On August 10, 1987, after further default, plaintiff wrote Louis Haynie requesting written acknowledgement of personal responsibility for rent, which request was refused.

On or about August 15, 1987, M.S.E. sold at auction all its unneeded, encumbered assets and paid the proceeds to F.A.N.B.

In September, 1987, Louis Haynie as sole stockholder, contributing $10,000 capital, formed a Kentucky Corporation named Aquafirm Systems, Inc. (A.S.I.). The unsold, encumbered assets of M.S.E. were moved to Bowling Green, Kentucky and used by A.S.I. in its operations with the knowledge and consent of F.A.N.B. which re-perfected its security interest in Kentucky and required A.S.I. to guarantee the debt of M.S.E. to F.A.N.B.

Payments on accounts receivable of M.S.E., in which F.A.N.B. held a security interest, were collected and shared by F.A.N.B. and A.S.I. under an agreement for financing operations of A.S.I.

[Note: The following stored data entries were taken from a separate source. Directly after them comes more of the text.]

(** * FrFTL: a flash-resident flash translation layer for NOR flash

    Shallow embedding of [radio/src/thirdparty/frftl/frftl.cpp] and the
    properties of its sector API, cache, allocator and mount logic.

    Conventions of the embedding:
    - every C integer is a [Z]; the conversions that C performs when a value
      is stored in a narrower or signed variable are written out with
      [u8], [u16], [u32] and [i16];
    - a page is the list of its 4096 bytes, so that the [Page] union (raw
      data / translation table) is one object, as in the source;
    - a [PageBuffer*] is the index of the slot in the buffer array, [NULL]
      is [None];
    - the four HAL callbacks are functions over an abstract device state;
      every call is also recorded in a trace kept next to the device. *)

From Stdlib Require Import ZArith List Lia Bool Permutation.
Import ListNotations.
Local Open Scope Z_scope.

(** ** Fixed-width integers *)

Definition u8 (z : Z) : Z := z mod 256.
Definition u16 (z : Z) : Z := z mod 65536.
Definition u32 (z : Z) : Z := z mod 4294967296.
Definition i16 (z : Z) : Z :=
  let r := z mod 65536 in if r <? 32768 then r else r - 65536.
Definition i8 (z : Z) : Z :=
  let r := z mod 256 in if r <? 128 then r else r - 256.

(** ** Constants of the source *)

Definition SECTOR_SIZE : Z := 512.
Definition PAGE_SIZE : Z := 4096.
Definition SECTORS_PER_PAGE : Z := PAGE_SIZE / SECTOR_SIZE.
Definition TT_PAGE_MAGIC : Z := 0xEF87364A.
Definition TT_RECORDS_PER_PAGE : Z := 1024.
Definition BUFFER_SIZE_MULTIPLIER : Z := 4.
Definition RESERVED_PAGES_MULTIPLIER : Z := 16.
Definition supportedFlashSizes : list Z := [4; 8; 16; 32; 64; 128].

(** Sizes of the packed structures. *)
Definition sizeof_PageInfo : Z := 3.
Definition sizeof_TransTableHeader : Z := 16.

(** ** Enumerations *)

Inductive PhysicalPageState := UNKNOWN | USED | ERASE_REQUIRED | ERASED.

Inductive ProgramMode := NONE | PROGRAM | ERASE_PROGRAM | RELOCATE_ERASE_PROGRAM.

Definition state_to_Z (s : PhysicalPageState) : Z :=
  match s with UNKNOWN => 0 | USED => 1 | ERASE_REQUIRED => 2 | ERASED => 3 end.

Definition state_of_Z (z : Z) : PhysicalPageState :=
  if z =? 0 then UNKNOWN else if z =? 1 then USED
  else if z =? 2 then ERASE_REQUIRED else ERASED.

Definition state_eqb (a b : PhysicalPageState) : bool :=
  state_to_Z a =? state_to_Z b.

Definition mode_eqb (a b : ProgramMode) : bool :=
  match a, b with
  | NONE, NONE | PROGRAM, PROGRAM | ERASE_PROGRAM, ERASE_PROGRAM
  | RELOCATE_ERASE_PROGRAM, RELOCATE_ERASE_PROGRAM => true
  | _, _ => false
  end.

(** ** Lists indexed as C arrays *)

Fixpoint upd {A} (n : nat) (x : A) (l : list A) : list A :=
  match l, n with
  | [], _ => []
  | _ :: t, O => x :: t
  | h :: t, S k => h :: upd k x t
  end.

Definition zth {A} (d : A) (l : list A) (i : Z) : A :=
  if i <? 0 then d else nth (Z.to_nat i) l d.

Definition zupd {A} (i : Z) (x : A) (l : list A) : list A :=
  if i <? 0 then l else upd (Z.to_nat i) x l.

(** ** Physical-page state words

    [getPhysicalPageState] and [setPhysicalPageState] work on one 32-bit
    word of the packed array; the word-level part is separated here. *)

Definition state_shift (physicalPageNo : Z) : Z := Z.land physicalPageNo 0xf * 2.

Definition word_get (w sh : Z) : Z := Z.land (Z.shiftr w sh) 0x3.

Definition word_set (w sh st : Z) : Z :=
  let mask := u32 (Z.shiftl 0x3 sh) in
  let w1 := Z.land w (Z.lxor mask 0xFFFFFFFF) in
  Z.lor w1 (u32 (Z.shiftl (Z.land st 0x3) sh)).

(** ** Pages as byte arrays *)

Definition Page := list Z.

Definition get8 (p : Page) (off : Z) : Z := zth 0 p off.
Definition get16 (p : Page) (off : Z) : Z := get8 p off + 256 * get8 p (off + 1).
Definition get32 (p : Page) (off : Z) : Z :=
  get16 p off + 65536 * get16 p (off + 2).

Definition set8 (off v : Z) (p : Page) : Page := zupd off (u8 v) p.
Definition set16 (off v : Z) (p : Page) : Page :=
  set8 (off + 1) (u16 v / 256) (set8 off v p).
Definition set32 (off v : Z) (p : Page) : Page :=
  set16 (off + 2) (u32 v / 65536) (set16 off v p).

(** [memcpy(dst + off, src, n)] and [memset(dst, 0xff, n)] on a page.  Only
    the bytes that [src] provides are copied. *)
Fixpoint blit (off : nat) (src : list Z) (dst : Page) : Page :=
  match off, dst with
  | _, [] => []
  | S k, h :: t => h :: blit k src t
  | O, h :: t => match src with
                 | [] => dst
                 | s :: src' => s :: blit O src' t
                 end
  end.

Definition memcpy_to (dst : Page) (off : Z) (src : list Z) (n : Z) : Page :=
  blit (Z.to_nat off) (firstn (Z.to_nat n) src) dst.

Definition memcpy_from (src : Page) (off n : Z) : list Z :=
  firstn (Z.to_nat n) (skipn (Z.to_nat off) src).

Definition erased_page : Page := repeat 0xff (Z.to_nat PAGE_SIZE).

(** Offsets of the [TransTableHeader] fields and of [pageInfos]. *)
Definition off_magicStart : Z := 0.
Definition off_logicalPageNo : Z := 4.
Definition off_serial : Z := 8.
Definition off_padding : Z := 12.
Definition off_crc16 : Z := 14.
Definition off_pageInfos (recordNo : Z) : Z :=
  sizeof_TransTableHeader + sizeof_PageInfo * recordNo.

Record PageInfo := mkPageInfo {
  pi_physicalPageNo : Z;   (* int16_t *)
  pi_sectStatus : Z        (* uint8_t *)
}.

Definition get_pageInfo (p : Page) (recordNo : Z) : PageInfo :=
  {| pi_physicalPageNo := i16 (get16 p (off_pageInfos recordNo));
     pi_sectStatus := get8 p (off_pageInfos recordNo + 2) |}.

Definition set_pageInfo (recordNo : Z) (pinfo : PageInfo) (p : Page) : Page :=
  set8 (off_pageInfos recordNo + 2) (pi_sectStatus pinfo)
    (set16 (off_pageInfos recordNo) (pi_physicalPageNo pinfo) p).

Definition set_pageInfo_physical (recordNo v : Z) (p : Page) : Page :=
  set16 (off_pageInfos recordNo) v p.

Definition with_physicalPageNo (v : Z) (pinfo : PageInfo) : PageInfo :=
  {| pi_physicalPageNo := v; pi_sectStatus := pi_sectStatus pinfo |}.
Definition with_sectStatus (v : Z) (pinfo : PageInfo) : PageInfo :=
  {| pi_physicalPageNo := pi_physicalPageNo pinfo; pi_sectStatus := v |}.

(** ** CRC *)

(** Modelled from the spec: [crc16] of [crc.h] is not part of the sources at
    hand; the spec fixes it as the CRC-16 with polynomial 0x1021, taken most
    significant bit first, with the initial value given by the caller. *)
Fixpoint crc16_bits (n : nat) (crc : Z) : Z :=
  match n with
  | O => crc
  | S k =>
      let crc' := if Z.testbit crc 15
                  then Z.lxor (u16 (Z.shiftl crc 1)) 0x1021
                  else u16 (Z.shiftl crc 1) in
      crc16_bits k crc'
  end.

Definition crc16_byte (crc b : Z) : Z :=
  crc16_bits 8 (Z.lxor crc (Z.shiftl b 8)).

Definition crc16 (data : list Z) (init : Z) : Z := fold_left crc16_byte data init.

(** [calcCRC] overwrites the padding of the header it is given and returns
    the checksum together with the modified bytes. *)
Definition calcCRC (header : Page) : Z * Page :=
  let header' := set16 off_padding 0xffff header in
  (crc16 (memcpy_from header' 0 (sizeof_TransTableHeader - 2)) 0xffff, header').

(** ** The flash device behind the four callbacks *)

Record Hal (D : Type) := mkHal {
  flashRead : D -> Z -> Z -> option (list Z);
  flashProgram : D -> Z -> list Z -> bool * D;
  flashErase : D -> Z -> bool * D;
  isFlashErased : D -> Z -> bool
}.
Arguments flashRead {D}.
Arguments flashProgram {D}.
Arguments flashErase {D}.
Arguments isFlashErased {D}.

(** One entry per callback invocation.  A program entry also records the
    logical page number of the buffer (or table) being programmed. *)
Inductive Event :=
| EvRead (addr len : Z)
| EvProgram (logical addr : Z)
| EvErase (addr : Z)
| EvIsErased (addr : Z).

Definition is_program (e : Event) : bool :=
  match e with EvProgram _ _ => true | _ => false end.
Definition is_erase (e : Event) : bool :=
  match e with EvErase _ => true | _ => false end.

(** ** Cache slots and the FTL handle *)

Record PageBuffer := mkPageBuffer {
  pb_logicalPageNo : Z;    (* int16_t *)
  pb_physicalPageNo : Z;   (* int16_t *)
  pb_lru : Z;              (* uint8_t *)
  pb_lock : bool;
  pb_pMode : ProgramMode;
  pb_page : Page
}.

Definition pb_with_logical v b := mkPageBuffer v (pb_physicalPageNo b) (pb_lru b) (pb_lock b) (pb_pMode b) (pb_page b).
Definition pb_with_physical v b := mkPageBuffer (pb_logicalPageNo b) v (pb_lru b) (pb_lock b) (pb_pMode b) (pb_page b).
Definition pb_with_lru v b := mkPageBuffer (pb_logicalPageNo b) (pb_physicalPageNo b) v (pb_lock b) (pb_pMode b) (pb_page b).
Definition pb_with_lock v b := mkPageBuffer (pb_logicalPageNo b) (pb_physicalPageNo b) (pb_lru b) v (pb_pMode b) (pb_page b).
Definition pb_with_pMode v b := mkPageBuffer (pb_logicalPageNo b) (pb_physicalPageNo b) (pb_lru b) (pb_lock b) v (pb_page b).
Definition pb_with_page v b := mkPageBuffer (pb_logicalPageNo b) (pb_physicalPageNo b) (pb_lru b) (pb_lock b) (pb_pMode b) v.

(** What a read through a slot index outside the array yields in the model;
    the source never forms such an index while the [lru] fields hold slot
    indices. *)
Definition no_buffer : PageBuffer := mkPageBuffer (-1) (-1) 0 true NONE [].

(** The fields of [FrFTL] (declared in [frftl.h]): page numbers and counts
    are [uint16_t], [usableSectorCount] is [uint32_t], [pageBufferSize] is
    [uint8_t].  The callbacks are the [Hal] of the section below; their
    device and the trace of their invocations are carried here. *)
Record FrFTL (D : Type) := mkFrFTL {
  mttPhysicalPageNo : Z;
  physicalPageCount : Z;
  ttPageCount : Z;
  usableSectorCount : Z;
  writeFrontier : Z;
  physicalPageState : list Z;
  physicalPageStateResolved : bool;
  pageBuffer : list PageBuffer;
  pageBufferSize : Z;
  dev : D;
  trace : list Event
}.
Arguments mkFrFTL {D}.
Arguments mttPhysicalPageNo {D}.
Arguments physicalPageCount {D}.
Arguments ttPageCount {D}.
Arguments usableSectorCount {D}.
Arguments writeFrontier {D}.
Arguments physicalPageState {D}.
Arguments physicalPageStateResolved {D}.
Arguments pageBuffer {D}.
Arguments pageBufferSize {D}.
Arguments dev {D}.
Arguments trace {D}.

(** How a call ends: it returns, it dereferences a null pointer or writes
    outside an array, or it runs for longer than the fuel given to a loop
    whose counter cannot reach its bound. *)
Inductive Outcome (A : Type) :=
| Returned (a : A)
| Fault
| NoReturn.
Arguments Returned {A}.
Arguments Fault {A}.
Arguments NoReturn {A}.

Section FTL.

Context {D : Type}.
Variable hal : Hal D.

(** An automatic [PageInfo] that is read before [readPageInfo] has filled it
    holds whatever the stack held; the same goes for the memory [malloc]
    returns for the page buffers and for a header that [flashRead] failed to
    fill. *)
Variable indeterminatePageInfo : PageInfo.
Variable indeterminatePage : Page.
Variable indeterminateHeader : Page.

Local Abbreviation FTL := (FrFTL D).

Definition set_mttPhysicalPageNo (v : Z) (f : FTL) : FTL :=
  mkFrFTL v (physicalPageCount f) (ttPageCount f) (usableSectorCount f)
    (writeFrontier f) (physicalPageState f) (physicalPageStateResolved f)
    (pageBuffer f) (pageBufferSize f) (dev f) (trace f).
Definition set_writeFrontier (v : Z) (f : FTL) : FTL :=
  mkFrFTL (mttPhysicalPageNo f) (physicalPageCount f) (ttPageCount f)
    (usableSectorCount f) v (physicalPageState f) (physicalPageStateResolved f)
    (pageBuffer f) (pageBufferSize f) (dev f) (trace f).
Definition set_physicalPageState (v : list Z) (f : FTL) : FTL :=
  mkFrFTL (mttPhysicalPageNo f) (physicalPageCount f) (ttPageCount f)
    (usableSectorCount f) (writeFrontier f) v (physicalPageStateResolved f)
    (pageBuffer f) (pageBufferSize f) (dev f) (trace f).
Definition set_physicalPageStateResolved (v : bool) (f : FTL) : FTL :=
  mkFrFTL (mttPhysicalPageNo f) (physicalPageCount f) (ttPageCount f)
    (usableSectorCount f) (writeFrontier f) (physicalPageState f) v
    (pageBuffer f) (pageBufferSize f) (dev f) (trace f).
Definition set_pageBuffer (v : list PageBuffer) (f : FTL) : FTL :=
  mkFrFTL (mttPhysicalPageNo f) (physicalPageCount f) (ttPageCount f)
    (usableSectorCount f) (writeFrontier f) (physicalPageState f)
    (physicalPageStateResolved f) v (pageBufferSize f) (dev f) (trace f).
Definition set_dev (d : D) (e : Event) (f : FTL) : FTL :=
  mkFrFTL (mttPhysicalPageNo f) (physicalPageCount f) (ttPageCount f)
    (usableSectorCount f) (writeFrontier f) (physicalPageState f)
    (physicalPageStateResolved f) (pageBuffer f) (pageBufferSize f) d
    (trace f ++ [e]).

(** The slot a [PageBuffer*] points to, and assignment through it. *)
Definition slot (f : FTL) (i : Z) : PageBuffer := zth no_buffer (pageBuffer f) i.
Definition set_slot (i : Z) (b : PageBuffer) (f : FTL) : FTL :=
  set_pageBuffer (zupd i b (pageBuffer f)) f.
Definition upd_slot (i : Z) (g : PageBuffer -> PageBuffer) (f : FTL) : FTL :=
  set_slot i (g (slot f i)) f.

(** *** Callback invocations *)

Definition call_flashRead (f : FTL) (addr len : Z) : option (list Z) * FTL :=
  (flashRead hal (dev f) addr len, set_dev (dev f) (EvRead addr len) f).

In January, 1988, F.A.N.B. seized all assets of A.S.I. and M.S.E. and sold same, crediting the proceeds on the debts of A.S.I. and M.S.E. to the bank.

The damages due plaintiff from M.S.E. for breach of the lease and default on the note are stipulated to be $140,584.87.

The memorandum of the Trial Court includes the following:

3. The Court specifically notes that it has resolved all credibility questions in favor of plaintiff Schlater and against defendants Lou and Joe Haynie. The testimony of the two individual defendants was inconsistent, and each also made statements at trial that differed from his own statements made in prior *923 affidavits and/or depositions. The Court was not impressed with the attitude or demeanor of either defendant in attempting to reconcile these inconsistencies.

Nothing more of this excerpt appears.